Evelyn bergeming. Hanya deru napasnya yang terdengar berpacu dengan amarah yang siap meledak kapan saja.

"Kak Leon minta maaf, Lyn." Akhirnya Kak Leon melepaskan cekalan tangannya dan mengakui kesalahannya. Tak seharusnya ia bertanya 'ada apa dengan Evelyn'. Ia tidak menutup mata jika semuanya terjadi karena dirinya. Karena kepergiannya ke Singapura beberapa tahun lalu. Tepat di saat Evelyn membutuhkan kehadirannya, Kak Leon malah pergi. "nggak seharusnya Kak Leon bersikap seperti ini sama kamu."

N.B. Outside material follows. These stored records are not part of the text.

(** * Pomodoro tracker: session ledger, settings store and statistics

    A shallow embedding of the request handlers of [app/routes.py], the
    tables of [app/models.py] and the settings form of [app/forms.py],
    followed by the properties of the session lifecycle and of the
    statistics queries.

    Conventions of the embedding.
    - The three tables are lists of rows in insertion order; a query is a
      [filter] over the table, [.first()] is [find], [.count()] is [length].
    - A [datetime] is the number of microseconds since 0001-01-01T00:00:00
      UTC, a [date] the number of whole days since 0001-01-01.  Python
      raises [OverflowError] when datetime arithmetic leaves the years
      1..9999; [datetime_sub] does the same.
    - The wall clock is an input of each handler: one argument per call of
      [datetime.now(timezone.utc)].  [complete_session] reads the clock
      twice; the second reading is given as the time elapsed since the
      first one, a natural number of microseconds.
    - The logged-in user is what Flask-Login restores from the session
      cookie: the handlers take the user id remembered in the cookie
      ([None] for an anonymous visitor) and [load_user] looks it up.
    - The JSON body of the two session routes is restricted to the two keys
      the handlers read, with the types of the interface: an optional
      integer [duration] and an optional string [session_type].
    - The database is the SQLite file of the default configuration.  An
      INTEGER column holds a signed 64-bit integer: the driver raises
      [OverflowError] when it is given any other integer to bind, on an
      INSERT as on the OFFSET of a page, and SQL [sum] fails with "integer
      overflow", an [OperationalError], as soon as its running total
      leaves that range.  The length of VARCHAR is not enforced.  An
      exception leaves the handler as the answer 500, after the rollback
      of the error handler at the end of [app/routes.py].
    - Clock readings are instants of the calendar, past its first week:
      the dates the dashboard computes from today are dates of the
      calendar.
    - Form data is typed: the integer fields of the settings form hold
      integers.  The CSRF token of Flask-WTF is not part of the model.
    - [run] serves the routes that write to the database: login, register,
      settings and the two session routes, besides the two statistics
      routes.  The index, logout and history routes only read.
    - Python floats are IEEE 754 binary64 numbers, here [spec_float] with
      the operations of the standard library's [SpecFloat]. *)

From Stdlib Require Import ZArith List String Bool Lia.
From Stdlib Require Import SpecFloat.
From Stdlib Require Import Permutation Sorted.
Import ListNotations.

Open Scope Z_scope.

Kak Leon menyesali perbuatannya. Menahan Evelyn dengan cara kasar seperti ini bukan pilihan yang tepat. Gadis itu tidak bisa diperlakukan dengan kasar.

"Pergi aja kalau Kak Leon ingin pergi," gumam Evelyn selanjutnya.

"Apa?" Kak Leon spontan membelalakkan matanya. Ia butuh beberapa detik untuk mencerna maksud perkataan adiknya. Pergi? batinnya. Jadi, Evelyn mendengar rencana keberangkatannya ke Singapura?
"Bukannya Kak Leon ingin kembali ke sana?" tanya Evelyn dengan wajah ditekuk.

Kak Leon bergeming. Laki-laki itu melihat kemarahan tersembunyi di balik sorot mata tajam Evelyn. Gadis itu marah. Sesungguhnya ia tak ingin kakaknya pergi, tapi ia terlalu marah dan mengatakan hal sebaliknya.

"Lyn... "

"Kenapa?" Evelyn memutus kalimat Kak Leon sebelum ia berhasil menyelesaikannya. "bukan kali ini aja kan, Kak Leon pergi. Toh, ada atau nggak ada Kak Leon di sini, semuanya baik-baik aja kok. Lyn dan Oma bisa menjalani hidup kami dengan baik. Jadi, Kak Leon nggak usah khawatir. Pergi aja. Kalau perlu nggak usah kembali!"

Sungguh, Kak Leon tak bisa menahan diri untuk tidak melayangkan tangan kanannya ke arah wajah Evelyn usai gadis itu mengakhiri kalimatnya. Sebuah tamparan yang akan disesali seumur hidup Leon.

Tak usah kembali? Benarkah ia tak mengharapkan kakaknya lagi?

Evelyn terperangah mendapat sebuah hantaman keras di wajahnya. Sakit. Melebihi rasa sakit paling sakit yang pernah ia rasakan sebelumnya.

"Aku benci Kak Leon!"

Evelyn berlari dari hadapan kakaknya secepat yang ia bisa. Membawa rasa sakit yang entah kapan akan menghilang bekasnya. Bukan tentang rasa sakitnya, melainkan rasa kecewa yang ia rasakan.

Teriakan Kak Leon samar-samar ia dengar. Tapi, sama sekali tidak ingin ia gubris. Ia terus berlari dan berlari sejauh yang ia bisa. Meninggalkan kakaknya yang kini dihantam perasaan bersalah yang teramat dalam.

Kenapa Kak Leon bisa melakukan itu? Apa ia sudah tidak punya perasaan?

Batin Evelyn didera banyak sekali pertanyaan tentang Kak Leon. Laki-laki itu bukanlah laki-laki yang pernah ia kenal dulu. Ia sudah berubah. Jarak dan tempat yang berbeda-lah yang patut dipersalahkan. Karena keduanya telah mengubah Kak Leon menjadi orang lain.

Evelyn merindukan sosok Kak Leon yang dulu. Yang ramah dan hangat. Yang akan memeluknya saat Evelyn merasa sedih dan kesepian. Tapi, ke mana Evelyn harus mencari sosok Kak Leon yang dulu?